Data for analysis:
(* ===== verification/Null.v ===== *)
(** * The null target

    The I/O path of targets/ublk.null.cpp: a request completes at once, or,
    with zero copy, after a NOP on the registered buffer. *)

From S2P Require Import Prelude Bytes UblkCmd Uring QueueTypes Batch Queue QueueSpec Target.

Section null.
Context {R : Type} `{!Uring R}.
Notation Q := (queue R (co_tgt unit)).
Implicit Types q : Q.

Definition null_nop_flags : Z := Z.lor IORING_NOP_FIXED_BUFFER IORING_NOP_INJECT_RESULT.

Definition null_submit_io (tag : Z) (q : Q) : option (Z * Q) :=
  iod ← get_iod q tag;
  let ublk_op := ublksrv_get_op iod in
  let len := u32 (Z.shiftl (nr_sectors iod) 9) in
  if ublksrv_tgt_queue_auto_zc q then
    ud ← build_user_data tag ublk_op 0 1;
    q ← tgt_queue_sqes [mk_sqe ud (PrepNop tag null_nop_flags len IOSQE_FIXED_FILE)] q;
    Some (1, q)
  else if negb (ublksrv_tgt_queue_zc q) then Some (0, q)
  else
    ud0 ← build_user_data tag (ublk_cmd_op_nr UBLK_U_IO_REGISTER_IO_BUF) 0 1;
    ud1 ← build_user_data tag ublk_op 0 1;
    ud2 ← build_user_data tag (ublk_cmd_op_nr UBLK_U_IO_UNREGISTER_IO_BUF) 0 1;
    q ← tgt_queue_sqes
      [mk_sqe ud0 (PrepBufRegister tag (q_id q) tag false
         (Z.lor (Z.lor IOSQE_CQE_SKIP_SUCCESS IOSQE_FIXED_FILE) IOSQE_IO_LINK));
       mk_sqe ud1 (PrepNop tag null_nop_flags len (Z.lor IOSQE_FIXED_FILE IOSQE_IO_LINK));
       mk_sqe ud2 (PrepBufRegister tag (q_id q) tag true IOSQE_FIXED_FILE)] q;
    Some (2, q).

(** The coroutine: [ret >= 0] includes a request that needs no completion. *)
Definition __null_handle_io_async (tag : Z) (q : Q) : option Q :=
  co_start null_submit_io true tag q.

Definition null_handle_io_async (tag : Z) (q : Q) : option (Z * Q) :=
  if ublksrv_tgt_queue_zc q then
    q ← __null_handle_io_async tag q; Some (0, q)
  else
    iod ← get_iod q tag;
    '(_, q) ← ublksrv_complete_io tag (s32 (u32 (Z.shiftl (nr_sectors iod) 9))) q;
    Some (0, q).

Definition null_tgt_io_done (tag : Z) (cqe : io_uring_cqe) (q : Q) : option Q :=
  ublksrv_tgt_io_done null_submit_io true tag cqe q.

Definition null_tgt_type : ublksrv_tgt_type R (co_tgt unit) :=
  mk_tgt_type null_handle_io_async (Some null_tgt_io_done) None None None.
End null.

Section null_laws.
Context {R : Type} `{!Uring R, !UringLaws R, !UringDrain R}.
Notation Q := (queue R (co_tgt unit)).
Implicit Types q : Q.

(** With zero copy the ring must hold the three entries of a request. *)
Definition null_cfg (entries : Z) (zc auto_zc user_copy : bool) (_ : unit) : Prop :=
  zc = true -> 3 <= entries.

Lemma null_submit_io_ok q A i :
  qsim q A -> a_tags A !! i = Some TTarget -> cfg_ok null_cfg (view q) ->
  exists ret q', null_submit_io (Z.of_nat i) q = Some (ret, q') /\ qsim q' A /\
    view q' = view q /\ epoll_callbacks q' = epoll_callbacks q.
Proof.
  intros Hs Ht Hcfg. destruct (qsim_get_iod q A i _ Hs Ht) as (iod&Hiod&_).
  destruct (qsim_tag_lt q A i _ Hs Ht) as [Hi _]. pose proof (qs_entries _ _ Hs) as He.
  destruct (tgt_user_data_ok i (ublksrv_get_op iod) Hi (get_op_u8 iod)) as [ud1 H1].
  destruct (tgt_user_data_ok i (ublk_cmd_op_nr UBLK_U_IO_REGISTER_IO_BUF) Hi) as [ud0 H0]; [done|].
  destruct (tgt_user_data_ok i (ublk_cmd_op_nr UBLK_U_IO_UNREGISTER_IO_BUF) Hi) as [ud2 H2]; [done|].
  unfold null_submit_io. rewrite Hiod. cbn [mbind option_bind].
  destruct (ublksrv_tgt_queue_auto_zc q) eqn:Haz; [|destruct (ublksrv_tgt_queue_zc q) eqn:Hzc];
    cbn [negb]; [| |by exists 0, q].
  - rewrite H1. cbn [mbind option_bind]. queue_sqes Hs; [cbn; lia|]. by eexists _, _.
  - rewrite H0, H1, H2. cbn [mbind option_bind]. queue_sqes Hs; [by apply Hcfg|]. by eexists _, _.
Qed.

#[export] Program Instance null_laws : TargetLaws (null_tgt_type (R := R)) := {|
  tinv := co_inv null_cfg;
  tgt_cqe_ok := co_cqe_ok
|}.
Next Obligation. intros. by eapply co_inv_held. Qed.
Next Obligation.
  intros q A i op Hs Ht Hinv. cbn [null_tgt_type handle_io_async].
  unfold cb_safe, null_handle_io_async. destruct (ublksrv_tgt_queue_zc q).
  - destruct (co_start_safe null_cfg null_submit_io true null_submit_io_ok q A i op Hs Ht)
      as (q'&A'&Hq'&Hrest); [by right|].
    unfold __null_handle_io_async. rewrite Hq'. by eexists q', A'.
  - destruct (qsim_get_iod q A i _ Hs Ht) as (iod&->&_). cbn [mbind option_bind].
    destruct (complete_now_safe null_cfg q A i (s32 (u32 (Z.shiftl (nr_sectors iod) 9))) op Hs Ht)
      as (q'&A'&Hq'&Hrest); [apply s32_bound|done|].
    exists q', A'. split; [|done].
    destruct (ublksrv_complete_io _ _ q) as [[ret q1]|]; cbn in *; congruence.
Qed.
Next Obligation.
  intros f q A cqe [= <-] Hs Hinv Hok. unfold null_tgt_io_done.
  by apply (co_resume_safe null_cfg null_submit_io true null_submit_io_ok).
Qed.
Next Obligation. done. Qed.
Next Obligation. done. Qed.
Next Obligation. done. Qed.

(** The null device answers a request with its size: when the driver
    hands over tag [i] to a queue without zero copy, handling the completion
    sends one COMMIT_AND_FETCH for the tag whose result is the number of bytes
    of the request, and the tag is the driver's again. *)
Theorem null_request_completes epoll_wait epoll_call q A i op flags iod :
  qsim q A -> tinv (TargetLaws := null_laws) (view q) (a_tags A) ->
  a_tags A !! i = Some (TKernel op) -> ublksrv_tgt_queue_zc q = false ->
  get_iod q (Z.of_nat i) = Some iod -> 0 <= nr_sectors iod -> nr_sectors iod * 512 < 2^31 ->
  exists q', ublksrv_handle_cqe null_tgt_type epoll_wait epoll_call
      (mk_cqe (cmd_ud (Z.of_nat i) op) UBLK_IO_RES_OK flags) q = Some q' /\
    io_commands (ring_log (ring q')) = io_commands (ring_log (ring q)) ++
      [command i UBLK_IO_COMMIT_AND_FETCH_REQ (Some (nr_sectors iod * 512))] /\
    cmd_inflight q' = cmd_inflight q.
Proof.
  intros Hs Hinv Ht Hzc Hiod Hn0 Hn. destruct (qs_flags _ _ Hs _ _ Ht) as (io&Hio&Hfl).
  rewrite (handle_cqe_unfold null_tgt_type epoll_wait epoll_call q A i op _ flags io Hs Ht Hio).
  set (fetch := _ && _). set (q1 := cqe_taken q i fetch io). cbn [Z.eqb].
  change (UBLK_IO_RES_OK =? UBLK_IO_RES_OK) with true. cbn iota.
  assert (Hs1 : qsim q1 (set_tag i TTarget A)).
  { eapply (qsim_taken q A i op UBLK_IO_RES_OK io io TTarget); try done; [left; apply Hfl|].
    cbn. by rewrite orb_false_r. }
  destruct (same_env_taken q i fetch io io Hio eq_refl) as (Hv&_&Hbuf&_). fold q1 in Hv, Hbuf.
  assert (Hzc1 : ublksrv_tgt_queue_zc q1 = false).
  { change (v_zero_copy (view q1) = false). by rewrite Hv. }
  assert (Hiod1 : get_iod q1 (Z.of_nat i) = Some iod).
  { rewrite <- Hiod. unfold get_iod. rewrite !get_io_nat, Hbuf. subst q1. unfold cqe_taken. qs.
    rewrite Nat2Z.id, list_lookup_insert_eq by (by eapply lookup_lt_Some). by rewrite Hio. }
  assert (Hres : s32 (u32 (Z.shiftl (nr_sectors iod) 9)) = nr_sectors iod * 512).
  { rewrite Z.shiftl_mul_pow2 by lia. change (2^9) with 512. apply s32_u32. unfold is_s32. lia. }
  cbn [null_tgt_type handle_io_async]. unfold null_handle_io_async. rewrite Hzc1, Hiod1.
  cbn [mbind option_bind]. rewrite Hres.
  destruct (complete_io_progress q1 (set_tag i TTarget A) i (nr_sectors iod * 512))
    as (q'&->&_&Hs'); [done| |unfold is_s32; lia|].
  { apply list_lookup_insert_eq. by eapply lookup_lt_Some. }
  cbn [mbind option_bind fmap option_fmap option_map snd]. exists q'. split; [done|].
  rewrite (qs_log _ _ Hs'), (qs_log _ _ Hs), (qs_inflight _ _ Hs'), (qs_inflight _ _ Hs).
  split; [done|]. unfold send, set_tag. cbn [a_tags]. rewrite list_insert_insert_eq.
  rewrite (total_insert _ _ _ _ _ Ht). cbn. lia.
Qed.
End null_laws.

Activity: Your answer should be a single number: how many lines in the listing above contain "Hbuf"?

Task result: 2